(Saved entries)
- - -

(* ===== verification/Steady.v ===== *)
(** A machine that no longer changes: the reads of discovery then have one
    result each, whenever they run. *)
From S2P Require Import Prelude GoStd Host PciSysfs Device Sriov Discovery Vfio Inventory.
Open Scope string_scope.

(** Two actions that, where both run after [T] and succeed, give the same result. *)
Class Agree (T : nat) {A} (m1 m2 : M Sys A) : Prop :=
  agree s1 s2 a1 a2 : (T <= clk s1)%nat -> (T <= clk s2)%nat -> (m1 s1).2 = Ok a1 -> (m2 s2).2 = Ok a2 -> a1 = a2.
(** An action with one result, whenever it runs after [T]. *)
Class Stable (T : nat) {A} (m : M Sys A) : Prop :=
  stable s1 s2 : (T <= clk s1)%nat -> (T <= clk s2)%nat -> (m s1).2 = (m s2).2.

Section stability.
Context (T : nat).

#[export] Instance ret_stable {A} (a : A) : Stable T (ret a).
Proof. done. Qed.
#[export] Instance throw_stable {A} e : Stable T (throw (A:=A) e).
Proof. done. Qed.
#[export] Instance of_res_stable {A} (r : res A) : Stable T (of_res r).
Proof. done. Qed.
#[export] Instance log_stable l m : Stable T (log l m).
Proof. done. Qed.

Lemma respects_clk {A} (m : M Sys A) s : Respects sys_le m -> (T <= clk s)%nat -> (T <= clk (m s).1)%nat.
Proof. intros Hm H. destruct (Hm s) as [Hle _]. lia. Qed.

#[export] Instance bind_stable {A B} (m : M Sys A) (k : A -> M Sys B) :
  Respects sys_le m -> Stable T m -> (forall a, Stable T (k a)) -> Stable T (bind m k).
Proof.
  intros Hr Hm Hk s1 s2 H1 H2. unfold bind. specialize (Hm s1 s2 H1 H2).
  pose proof (respects_clk m s1 Hr H1). pose proof (respects_clk m s2 Hr H2).
  destruct (m s1) as [? [|]], (m s2) as [? [|]]; simpl in *; simplify_eq; [by apply Hk|done].
Qed.
#[export] Instance try_stable {A} (m : M Sys A) : Stable T m -> Stable T (try m).
Proof.
  intros Hm s1 s2 H1 H2. unfold try. specialize (Hm s1 s2 H1 H2). destruct (m s1), (m s2). simpl in *. by subst.
Qed.
#[export] Instance wrap_err_stable {A} f (m : M Sys A) : Stable T m -> Stable T (wrap_err f m).
Proof.
  intros Hm s1 s2 H1 H2. unfold wrap_err. specialize (Hm s1 s2 H1 H2).
  destruct (m s1) as [? [|]], (m s2) as [? [|]]; simpl in *; by simplify_eq.
Qed.

#[export] Instance stable_agree {A} (m : M Sys A) : Stable T m -> Agree T m m | 10.
Proof. intros Hm s1 s2 a1 a2 L1 L2 H1 H2. specialize (Hm s1 s2 L1 L2). congruence. Qed.
#[export] Instance bind_agree {A B} (m1 m2 : M Sys A) (k1 k2 : A -> M Sys B) :
  Respects sys_le m1 -> Respects sys_le m2 -> Agree T m1 m2 -> (forall a, Agree T (k1 a) (k2 a)) ->
  Agree T (bind m1 k1) (bind m2 k2) | 5.
Proof.
  intros Hr1 Hr2 Hm Hk s1 s2 b1 b2 L1 L2. unfold bind. specialize (Hm s1 s2).
  pose proof (respects_clk m1 s1 Hr1 L1). pose proof (respects_clk m2 s2 Hr2 L2).
  destruct (m1 s1) as [t1 [x1|]], (m2 s2) as [t2 [x2|]]; simpl in *; try done.
  rewrite (Hm _ _ L1 L2 eq_refl eq_refl). by apply Hk.
Qed.
#[export] Instance forM_agree {A B} (f1 f2 : A -> M Sys B) l :
  (forall x, Respects sys_le (f1 x)) -> (forall x, Respects sys_le (f2 x)) -> (forall x, Agree T (f1 x) (f2 x)) ->
  Agree T (forM f1 l) (forM f2 l) | 5.
Proof.
  intros Hr1 Hr2 Hf. induction l as [|x l IH]; simpl; [apply _|].
  apply bind_agree; [done|done|done|]. intros y. apply bind_agree; [apply _|apply _|done|]. intros ys. apply _.
Qed.
End stability.

Ltac solve_stable :=
  repeat first [ typeclasses eauto
    | match goal with |- Respects _ _ => progress solve_respects end
    | apply bind_stable | apply try_stable | apply wrap_err_stable
    | apply bind_agree | apply forM_agree | apply stable_agree
    | match goal with |- forall _, _ => intros ? end | case_match | progress simpl ].

Section steady_machine.
Context {hst : Host} (T : nat) (v : OSView) (Hsteady : steady_from T v).

#[export] Instance os_call_stable {A} op p (f : OSView -> errno + A) : Stable T (os_call op p f).
Proof using Hsteady. intros s1 s2 H1 H2. unfold os_call. simpl. by rewrite !Hsteady. Qed.
#[export] Instance readSysfsValue_stable p n : Stable T (readSysfsValue p n).
Proof using Hsteady. unfold readSysfsValue, os_ReadFile. solve_stable. Qed.
#[export] Instance readSysfsLinkBase_stable p n : Stable T (readSysfsLinkBase p n).
Proof using Hsteady. unfold readSysfsLinkBase, os_Readlink. solve_stable. Qed.
#[export] Instance pciEntryRemoved_stable p e : Stable T (pciEntryRemoved p e).
Proof using Hsteady. unfold pciEntryRemoved, os_Stat. solve_stable. Qed.
#[export] Instance readPCIDriver_stable p : Stable T (readPCIDriver p).
Proof using Hsteady. unfold readPCIDriver. solve_stable. Qed.
#[export] Instance readSRIOVNumVFs_stable p : Stable T (readSRIOVNumVFs p).
Proof using Hsteady. unfold readSRIOVNumVFs. solve_stable. Qed.
#[export] Instance probeSRIOV_stable r b : Stable T (probeSRIOV r b).
Proof using Hsteady. unfold probeSRIOV, os_Stat, os_Lstat. solve_stable. Qed.
#[export] Instance setNumaNodeAttr_stable a d n : Stable T (setNumaNodeAttr a d n).
Proof using Hsteady. unfold setNumaNodeAttr. solve_stable. Qed.
#[export] Instance setPCIERootAttr_stable a d r b : Stable T (setPCIERootAttr a d r b).
Proof using Hsteady. unfold setPCIERootAttr, resolvePCIERootID, EvalSymlinks. solve_stable. Qed.
#[export] Instance isolatedIOMMUGroup_stable p b : Stable T (isolatedIOMMUGroup p b).
Proof using Hsteady. unfold isolatedIOMMUGroup, deviceIOMMUGroupFromSysfs, os_ReadDir. solve_stable. Qed.
#[export] Instance vfioAttributes_stable r b p n i g : Stable T (vfioAttributes r b p n i g).
Proof using Hsteady. unfold vfioAttributes. solve_stable. Qed.

(** The known set decides between failing and going on, never between results. *)
#[export] Instance isRebellionsPCI_agree p k1 k2 : Agree T (isRebellionsPCI p k1) (isRebellionsPCI p k2).
Proof using Hsteady.
  unfold isRebellionsPCI. apply bind_agree; [apply _..|]. intros [v0|e]; [apply _|].
  intros s1 s2 a1 a2 _ _.
  assert (forall (k : gset string) s a, ((if bool_decide (ToLower (Base p) ∈ k) then
      let! removed := pciEntryRemoved p e in
      if negb removed then throw (ErrWrap ("read vendor for known NPU " +:+ Base p +:+ ": ") e "") else ret false
    else ret false) s).2 = Ok a -> a = false) as Hf; [|by intros ->%Hf ->%Hf].
  intros k s a. case_bool_decide; [|by intros [= <-]]. unfold bind.
  destruct (pciEntryRemoved p e s) as [? [[]|]]; simpl; congruence.
Qed.
#[export] Instance enumerateVfioDevices_agree r k1 k2 :
  Agree T (enumerateVfioDevices r k1) (enumerateVfioDevices r k2).
Proof using Hsteady. unfold enumerateVfioDevices, os_ReadDir, vfioEntry. solve_stable. Qed.
#[export] Instance countNativeCandidates_agree r k1 k2 :
  Agree T (countNativeCandidates r k1) (countNativeCandidates r k2).
Proof using Hsteady. unfold countNativeCandidates, os_ReadDir, isNativeCandidate. solve_stable. Qed.
#[export] Instance npuDevicesFromInventory_agree r devs :
  Agree T (npuDevicesFromInventory r devs) (npuDevicesFromInventory r devs).
Proof using Hsteady. unfold npuDevicesFromInventory, npuEntry, os_Stat. solve_stable. Qed.

Lemma agree_runs {A} (m1 m2 : M Sys A) s1 s1' s2 s2' a1 a2 :
  Agree T m1 m2 -> (T <= clk s1)%nat -> (T <= clk s2)%nat -> m1 s1 = (s1', Ok a1) -> m2 s2 = (s2', Ok a2) -> a1 = a2.
Proof. intros Hm L1 L2 H1 H2. eapply (Hm s1 s2); [done|done|by rewrite H1|by rewrite H2]. Qed.

Lemma enumerateVfioDevices_steady r k1 k2 s1 s1' s2 s2' a1 a2 :
  (T <= clk s1)%nat -> (T <= clk s2)%nat ->
  enumerateVfioDevices r k1 s1 = (s1', Ok a1) -> enumerateVfioDevices r k2 s2 = (s2', Ok a2) -> a1 = a2.
Proof using Hsteady. apply agree_runs, _. Qed.
Lemma countNativeCandidates_steady r k1 k2 s1 s1' s2 s2' a1 a2 :
  (T <= clk s1)%nat -> (T <= clk s2)%nat ->
  countNativeCandidates r k1 s1 = (s1', Ok a1) -> countNativeCandidates r k2 s2 = (s2', Ok a2) -> a1 = a2.
Proof using Hsteady. apply agree_runs, _. Qed.
Lemma npuDevicesFromInventory_steady r devs s1 s1' s2 s2' a1 a2 :
  (T <= clk s1)%nat -> (T <= clk s2)%nat ->
  npuDevicesFromInventory r devs s1 = (s1', Ok a1) -> npuDevicesFromInventory r devs s2 = (s2', Ok a2) -> a1 = a2.
Proof using Hsteady. apply agree_runs, _. Qed.
End steady_machine.

#[export] Hint Extern 1 (steady_from _ _) => eassumption : typeclass_instances.

(** A stable action that once succeeded succeeds whenever it runs. *)
Lemma stable_Ok {A} (m : M Sys A) `{!Stable 0 m} s s1 a :
  m s = (s1, Ok a) -> forall t, exists t', m t = (t', Ok a).
Proof.
  intros H t. pose proof (stable (m:=m) s t) as E. rewrite H in E.
  destruct (m t) as [t' r]. simpl in E. rewrite <- E by lia. by eexists.
Qed.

- - -

*TASK DETAILS*: Every line above from the line with "#[export] Instance readSRIOVNumVFs_stable" to the line with "Proof using Hsteady. unfold probeSRIOV, os_Stat, os_Lstat." is wanted, ends included; write them out exactly and add no other line.

*TASK RESPONSE*:
#[export] Instance readSRIOVNumVFs_stable p : Stable T (readSRIOVNumVFs p).
Proof using Hsteady. unfold readSRIOVNumVFs. solve_stable. Qed.
#[export] Instance probeSRIOV_stable r b : Stable T (probeSRIOV r b).
Proof using Hsteady. unfold probeSRIOV, os_Stat, os_Lstat. solve_stable. Qed.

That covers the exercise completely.